> Problem to work on: Give back the lines of the records exactly, starting at the first and ending at the one with "intros (Hs&HM&HC&HB) Hr".
───── Recorded information ─────
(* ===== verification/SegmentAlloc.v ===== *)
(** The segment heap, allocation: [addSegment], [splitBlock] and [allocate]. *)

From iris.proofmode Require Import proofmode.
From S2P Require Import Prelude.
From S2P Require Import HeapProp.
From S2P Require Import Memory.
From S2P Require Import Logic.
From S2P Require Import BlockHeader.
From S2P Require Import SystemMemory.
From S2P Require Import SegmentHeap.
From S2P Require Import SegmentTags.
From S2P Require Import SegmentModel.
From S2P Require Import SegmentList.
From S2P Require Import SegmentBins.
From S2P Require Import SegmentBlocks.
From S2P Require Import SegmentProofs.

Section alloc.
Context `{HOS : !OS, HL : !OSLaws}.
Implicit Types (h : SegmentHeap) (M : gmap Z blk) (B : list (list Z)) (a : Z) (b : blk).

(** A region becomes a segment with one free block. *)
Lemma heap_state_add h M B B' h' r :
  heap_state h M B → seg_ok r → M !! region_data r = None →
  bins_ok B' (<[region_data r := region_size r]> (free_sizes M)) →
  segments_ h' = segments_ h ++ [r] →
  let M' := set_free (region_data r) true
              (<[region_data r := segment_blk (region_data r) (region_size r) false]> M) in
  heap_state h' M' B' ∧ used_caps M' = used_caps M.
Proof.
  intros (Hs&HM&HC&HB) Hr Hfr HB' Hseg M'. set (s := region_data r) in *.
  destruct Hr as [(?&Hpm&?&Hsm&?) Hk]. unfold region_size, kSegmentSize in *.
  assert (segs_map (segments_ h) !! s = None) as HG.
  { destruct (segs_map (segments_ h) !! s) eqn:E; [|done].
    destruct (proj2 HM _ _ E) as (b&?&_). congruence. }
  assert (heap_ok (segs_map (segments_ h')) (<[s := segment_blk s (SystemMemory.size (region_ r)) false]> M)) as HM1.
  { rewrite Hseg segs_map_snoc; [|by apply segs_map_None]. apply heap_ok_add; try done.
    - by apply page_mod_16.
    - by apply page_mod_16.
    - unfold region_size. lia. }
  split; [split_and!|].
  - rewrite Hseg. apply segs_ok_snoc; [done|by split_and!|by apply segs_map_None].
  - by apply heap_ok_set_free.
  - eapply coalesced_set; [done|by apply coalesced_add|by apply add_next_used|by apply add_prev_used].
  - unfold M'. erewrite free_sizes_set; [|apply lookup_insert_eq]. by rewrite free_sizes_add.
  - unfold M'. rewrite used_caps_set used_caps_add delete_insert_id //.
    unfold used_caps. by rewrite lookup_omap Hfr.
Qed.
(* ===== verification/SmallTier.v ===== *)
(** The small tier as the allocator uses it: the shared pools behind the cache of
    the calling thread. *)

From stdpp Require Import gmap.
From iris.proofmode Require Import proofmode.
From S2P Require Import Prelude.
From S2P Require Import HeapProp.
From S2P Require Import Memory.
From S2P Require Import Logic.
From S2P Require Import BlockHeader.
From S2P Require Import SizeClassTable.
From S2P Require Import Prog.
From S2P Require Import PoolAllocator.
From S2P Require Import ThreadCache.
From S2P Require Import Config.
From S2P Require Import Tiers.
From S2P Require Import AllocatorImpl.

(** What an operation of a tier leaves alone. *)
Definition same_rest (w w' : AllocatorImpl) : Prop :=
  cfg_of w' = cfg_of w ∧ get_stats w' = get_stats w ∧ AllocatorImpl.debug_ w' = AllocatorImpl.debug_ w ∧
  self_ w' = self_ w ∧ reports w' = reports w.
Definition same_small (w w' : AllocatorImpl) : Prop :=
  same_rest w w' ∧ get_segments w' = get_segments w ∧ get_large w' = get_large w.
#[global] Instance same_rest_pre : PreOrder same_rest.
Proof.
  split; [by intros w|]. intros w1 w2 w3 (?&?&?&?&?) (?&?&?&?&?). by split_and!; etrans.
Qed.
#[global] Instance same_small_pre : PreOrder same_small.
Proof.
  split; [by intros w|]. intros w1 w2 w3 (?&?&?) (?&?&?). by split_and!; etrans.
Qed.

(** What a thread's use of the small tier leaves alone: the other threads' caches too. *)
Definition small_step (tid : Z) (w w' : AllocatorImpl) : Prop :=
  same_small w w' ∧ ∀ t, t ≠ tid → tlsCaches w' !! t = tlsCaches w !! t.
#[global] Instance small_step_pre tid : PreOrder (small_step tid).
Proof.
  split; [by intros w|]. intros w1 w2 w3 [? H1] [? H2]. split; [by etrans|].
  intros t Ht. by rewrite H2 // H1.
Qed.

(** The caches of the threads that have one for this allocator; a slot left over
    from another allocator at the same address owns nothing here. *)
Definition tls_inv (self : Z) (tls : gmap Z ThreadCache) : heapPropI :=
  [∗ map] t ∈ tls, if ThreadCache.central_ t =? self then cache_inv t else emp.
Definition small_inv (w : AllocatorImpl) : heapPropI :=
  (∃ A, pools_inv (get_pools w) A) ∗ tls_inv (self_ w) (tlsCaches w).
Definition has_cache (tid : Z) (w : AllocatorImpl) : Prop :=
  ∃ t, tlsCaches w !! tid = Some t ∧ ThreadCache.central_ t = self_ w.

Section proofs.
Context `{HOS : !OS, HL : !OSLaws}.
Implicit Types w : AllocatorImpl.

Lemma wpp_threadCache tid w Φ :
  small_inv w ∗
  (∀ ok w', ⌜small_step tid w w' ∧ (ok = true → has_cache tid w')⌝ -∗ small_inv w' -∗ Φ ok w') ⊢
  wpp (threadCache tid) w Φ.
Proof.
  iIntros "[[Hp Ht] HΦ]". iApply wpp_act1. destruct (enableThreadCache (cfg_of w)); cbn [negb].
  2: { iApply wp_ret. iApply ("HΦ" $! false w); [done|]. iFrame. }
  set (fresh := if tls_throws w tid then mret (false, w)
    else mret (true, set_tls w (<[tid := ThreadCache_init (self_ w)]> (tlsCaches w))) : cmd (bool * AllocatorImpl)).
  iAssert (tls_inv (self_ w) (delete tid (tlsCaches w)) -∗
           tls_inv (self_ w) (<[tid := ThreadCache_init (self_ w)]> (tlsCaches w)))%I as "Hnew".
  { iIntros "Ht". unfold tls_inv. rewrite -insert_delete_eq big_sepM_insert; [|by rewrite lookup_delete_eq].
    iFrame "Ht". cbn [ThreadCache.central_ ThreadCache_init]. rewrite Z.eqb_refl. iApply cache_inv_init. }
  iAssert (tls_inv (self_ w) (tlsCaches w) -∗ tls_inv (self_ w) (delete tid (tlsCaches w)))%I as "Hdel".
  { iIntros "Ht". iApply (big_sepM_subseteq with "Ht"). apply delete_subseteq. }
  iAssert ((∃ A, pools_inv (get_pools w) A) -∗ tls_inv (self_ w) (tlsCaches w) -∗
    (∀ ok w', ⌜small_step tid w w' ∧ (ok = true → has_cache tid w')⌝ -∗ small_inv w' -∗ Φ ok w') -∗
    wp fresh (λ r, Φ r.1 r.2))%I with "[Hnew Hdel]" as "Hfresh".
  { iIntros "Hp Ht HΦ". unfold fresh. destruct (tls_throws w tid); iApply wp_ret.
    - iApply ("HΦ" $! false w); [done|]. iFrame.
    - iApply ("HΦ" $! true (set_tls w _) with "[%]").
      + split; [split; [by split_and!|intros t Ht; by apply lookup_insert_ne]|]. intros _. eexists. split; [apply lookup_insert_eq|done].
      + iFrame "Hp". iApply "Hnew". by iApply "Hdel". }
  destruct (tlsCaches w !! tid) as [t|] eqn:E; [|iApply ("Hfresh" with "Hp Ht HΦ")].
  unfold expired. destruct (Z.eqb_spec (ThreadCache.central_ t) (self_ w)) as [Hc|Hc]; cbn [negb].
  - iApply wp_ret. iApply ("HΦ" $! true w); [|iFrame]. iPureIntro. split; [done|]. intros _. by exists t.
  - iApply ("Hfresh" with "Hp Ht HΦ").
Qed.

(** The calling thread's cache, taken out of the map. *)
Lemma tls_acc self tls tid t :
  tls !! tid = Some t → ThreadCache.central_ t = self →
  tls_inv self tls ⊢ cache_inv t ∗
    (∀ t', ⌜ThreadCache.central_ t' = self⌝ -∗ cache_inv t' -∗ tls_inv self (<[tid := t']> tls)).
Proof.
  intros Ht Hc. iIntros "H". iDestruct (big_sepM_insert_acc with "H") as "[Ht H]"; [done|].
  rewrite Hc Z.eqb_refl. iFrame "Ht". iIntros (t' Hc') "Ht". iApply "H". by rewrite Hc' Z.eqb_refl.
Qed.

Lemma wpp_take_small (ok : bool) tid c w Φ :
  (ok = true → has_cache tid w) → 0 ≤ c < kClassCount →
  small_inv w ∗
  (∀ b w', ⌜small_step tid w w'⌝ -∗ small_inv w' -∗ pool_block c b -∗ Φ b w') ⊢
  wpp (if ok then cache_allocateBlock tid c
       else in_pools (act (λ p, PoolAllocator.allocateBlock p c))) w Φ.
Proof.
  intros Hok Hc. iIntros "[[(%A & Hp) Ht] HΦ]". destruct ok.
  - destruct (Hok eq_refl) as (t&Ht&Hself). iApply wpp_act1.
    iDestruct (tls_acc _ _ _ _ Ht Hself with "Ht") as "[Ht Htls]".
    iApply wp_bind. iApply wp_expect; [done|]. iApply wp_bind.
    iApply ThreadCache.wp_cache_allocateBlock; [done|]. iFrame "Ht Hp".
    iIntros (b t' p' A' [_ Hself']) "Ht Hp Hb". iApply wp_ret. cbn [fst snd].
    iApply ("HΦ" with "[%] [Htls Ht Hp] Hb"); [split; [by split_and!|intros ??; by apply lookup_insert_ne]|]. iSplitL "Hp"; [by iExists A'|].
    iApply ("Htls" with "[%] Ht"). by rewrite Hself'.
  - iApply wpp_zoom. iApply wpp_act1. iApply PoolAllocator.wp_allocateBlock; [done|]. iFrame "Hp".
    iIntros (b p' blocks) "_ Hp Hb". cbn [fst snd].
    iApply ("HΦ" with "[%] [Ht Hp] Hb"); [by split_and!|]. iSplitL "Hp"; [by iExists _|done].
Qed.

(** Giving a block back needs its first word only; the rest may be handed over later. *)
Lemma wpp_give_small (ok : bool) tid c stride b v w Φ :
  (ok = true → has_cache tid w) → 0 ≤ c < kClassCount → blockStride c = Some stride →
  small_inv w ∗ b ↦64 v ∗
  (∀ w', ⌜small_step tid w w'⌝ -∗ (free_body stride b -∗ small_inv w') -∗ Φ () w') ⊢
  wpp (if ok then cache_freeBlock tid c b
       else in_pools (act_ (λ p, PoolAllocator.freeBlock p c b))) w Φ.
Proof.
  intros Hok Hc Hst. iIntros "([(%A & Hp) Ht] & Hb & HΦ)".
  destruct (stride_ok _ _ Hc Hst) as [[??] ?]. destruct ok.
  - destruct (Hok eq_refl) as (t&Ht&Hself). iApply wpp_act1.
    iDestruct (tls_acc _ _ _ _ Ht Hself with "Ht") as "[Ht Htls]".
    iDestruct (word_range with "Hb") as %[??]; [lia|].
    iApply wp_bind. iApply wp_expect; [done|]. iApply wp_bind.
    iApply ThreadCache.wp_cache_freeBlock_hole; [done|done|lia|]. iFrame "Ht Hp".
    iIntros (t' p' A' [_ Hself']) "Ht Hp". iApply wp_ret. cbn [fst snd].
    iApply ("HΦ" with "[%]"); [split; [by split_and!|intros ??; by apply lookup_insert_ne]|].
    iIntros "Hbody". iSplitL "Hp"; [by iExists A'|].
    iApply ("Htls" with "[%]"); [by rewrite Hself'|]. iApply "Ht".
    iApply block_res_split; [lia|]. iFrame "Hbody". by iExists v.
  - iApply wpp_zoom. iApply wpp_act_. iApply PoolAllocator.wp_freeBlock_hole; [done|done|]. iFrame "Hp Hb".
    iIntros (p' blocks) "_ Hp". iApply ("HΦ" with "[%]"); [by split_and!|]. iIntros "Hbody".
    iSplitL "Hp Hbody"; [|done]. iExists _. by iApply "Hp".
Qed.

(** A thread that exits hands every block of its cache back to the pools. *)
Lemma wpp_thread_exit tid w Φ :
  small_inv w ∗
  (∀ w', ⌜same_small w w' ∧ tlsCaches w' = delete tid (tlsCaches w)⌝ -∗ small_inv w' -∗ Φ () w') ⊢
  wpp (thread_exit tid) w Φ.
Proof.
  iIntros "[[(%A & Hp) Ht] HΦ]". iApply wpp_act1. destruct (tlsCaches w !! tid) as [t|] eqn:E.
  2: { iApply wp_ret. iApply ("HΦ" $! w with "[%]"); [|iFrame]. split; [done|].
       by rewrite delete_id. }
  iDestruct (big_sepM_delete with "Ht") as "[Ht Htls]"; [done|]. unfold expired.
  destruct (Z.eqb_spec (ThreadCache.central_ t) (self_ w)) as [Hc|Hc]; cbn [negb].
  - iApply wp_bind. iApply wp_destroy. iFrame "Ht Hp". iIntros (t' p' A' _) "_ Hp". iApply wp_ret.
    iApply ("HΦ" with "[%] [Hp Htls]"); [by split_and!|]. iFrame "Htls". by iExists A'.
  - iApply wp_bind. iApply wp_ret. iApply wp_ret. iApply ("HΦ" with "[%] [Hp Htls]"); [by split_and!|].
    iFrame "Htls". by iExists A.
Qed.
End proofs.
─────
> Response:
(* ===== verification/SegmentAlloc.v ===== *)
(** The segment heap, allocation: [addSegment], [splitBlock] and [allocate]. *)

From iris.proofmode Require Import proofmode.
From S2P Require Import Prelude.
From S2P Require Import HeapProp.
From S2P Require Import Memory.
From S2P Require Import Logic.
From S2P Require Import BlockHeader.
From S2P Require Import SystemMemory.
From S2P Require Import SegmentHeap.
From S2P Require Import SegmentTags.
From S2P Require Import SegmentModel.
From S2P Require Import SegmentList.
From S2P Require Import SegmentBins.
From S2P Require Import SegmentBlocks.
From S2P Require Import SegmentProofs.

Section alloc.
Context `{HOS : !OS, HL : !OSLaws}.
Implicit Types (h : SegmentHeap) (M : gmap Z blk) (B : list (list Z)) (a : Z) (b : blk).

(** A region becomes a segment with one free block. *)
Lemma heap_state_add h M B B' h' r :
  heap_state h M B → seg_ok r → M !! region_data r = None →
  bins_ok B' (<[region_data r := region_size r]> (free_sizes M)) →
  segments_ h' = segments_ h ++ [r] →
  let M' := set_free (region_data r) true
              (<[region_data r := segment_blk (region_data r) (region_size r) false]> M) in
  heap_state h' M' B' ∧ used_caps M' = used_caps M.
Proof.
  intros (Hs&HM&HC&HB) Hr Hfr HB' Hseg M'. set (s := region_data r) in *.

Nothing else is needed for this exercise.